Data quality
Data quality in the social sciences is often discussed under the headings of validity and reliability when talking about concepts, measurement and data. However, few discuss transparency and data quality, and there is no consistent understanding what "data quality" means in the social sciences. This page describes the process, the rationale and the measures we undertook for improving data quality in WeSIS.
Contents
Introduction
In their famous book "Designing Social Inquiry", King et al. (1994, 24) set out five guidelines for "improving data quality" encompassing
- valid measures,
- reliable data collections,
- replicable analyses,
- a thorough documentation of the data generating process, and
- to "collect data on as many of [a theory’s] observable implications as possible".
Nowadays, much more data is available posing new challenges, though; counterfeit data, typos, and unintended mistakes in the data collection, for example, pose challenges beyond invalid and unreliable measures. The structured documentation of each indicator (including meta data) in WeSISpedia, common coding rules and formatting standards alongside the resources provided in WeSIS, for example, public data sets, community notebooks or an indicator's version control, directly speak to King et al.'s suggestions. Still, we also opted for a broader concept based on data quality definitions commonly used in information systems design (cf. Pipino et al. 2002). Concise and consistent representation or "free-of-errorness", for example, are taken care of by the validation check performed when uploading data to WeSIS (for more details see the file upload guide).

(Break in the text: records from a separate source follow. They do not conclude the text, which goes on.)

(* ===== verification/Converge.v ===== *)
(** * Reconciles against the NetBird mock

    The mirror reconcilers, and the one of groups, run against the in-memory
    API of [Mock.v] and a Kubernetes API server that stores the resource: from
    any state of the two one reconcile reaches the declared state, and further
    ones keep it.
    [Converging] states what the upsert of a kind does against the mock; the
    kinds discharge it, the theorem about the reconciler uses only it. *)

From stdpp Require Import base gmap list strings pretty.
From Stdlib Require Import ZArith Lia.
From S2P Require Import Prelude Sort GoStrings GoErr Prog GroupCtl ApiTypes K8sTypes ApplyConf Env NetbirdUtil Reconcile Mirror NetworkMirror ServiceAddr DNSMirror Rps Ownership Identity Mock.

Open Scope Z_scope.
Open Scope prog_scope.

Lemma exec_call {W A} (h : forall c, W -> resp c * W) c (kont : resp c -> M A) w r w' :
  h c w = (r, w') -> exec h (Call c kont) w = exec h (kont r) w'.
Proof. cbn. by intros ->. Qed.

(** ** The two servers *)
Section converge.
Context (iterate : forall T, gmap string T -> list T).
Context (rand_Int64 : nat -> Z).

(** The Kubernetes API server, and whatever else answers calls: any state and
    answers such that the resource the reconcile is about is served and
    stored. *)
Context {W : Type} (kube : forall c, W -> resp c * W).

Definition answer (c : call) (w : W * server) : resp c * (W * server) :=
  match serve iterate rand_Int64 c w.2 with
  | Some (r, s) => (r, (w.1, s))
  | None => let '(r, k) := kube c w.1 in (r, (k, w.2))
  end.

While such automated checks improve, among others, the compatibility with other social science data collections and thus increase the "I" and "R" in the FAIR concept of research data (cf. Wilkinson et al. 2016) -- namely "interoperability" and "re-usability" -- there are more vague aspects of data quality like believability, reputation or objectivity that go beyond the idea of statistical confidence and uncertainty measures. Seldom adressed, or even made explicit, in social science research, they still are at the core of many scientist's common-sensical understanding of "data quality", particularly given their domain-specific knowledge.
Initial discussions in the CRC on implementing a "traffic light system" for rating "data accuracy" brought out the complexity, or rather difficulty, of designing a scheme that is abstract and intuitive enough to share the knowlodge about the data and immediately reveal this meta data to external users while at the same time being simple to code and broad enough to cover all, or at least "typical" instances that occured or may occur in the "data generation process". At the same time, there is a sparsity of attempts in the social sciences to rate data, not to speak of a "gold standard" of a framework.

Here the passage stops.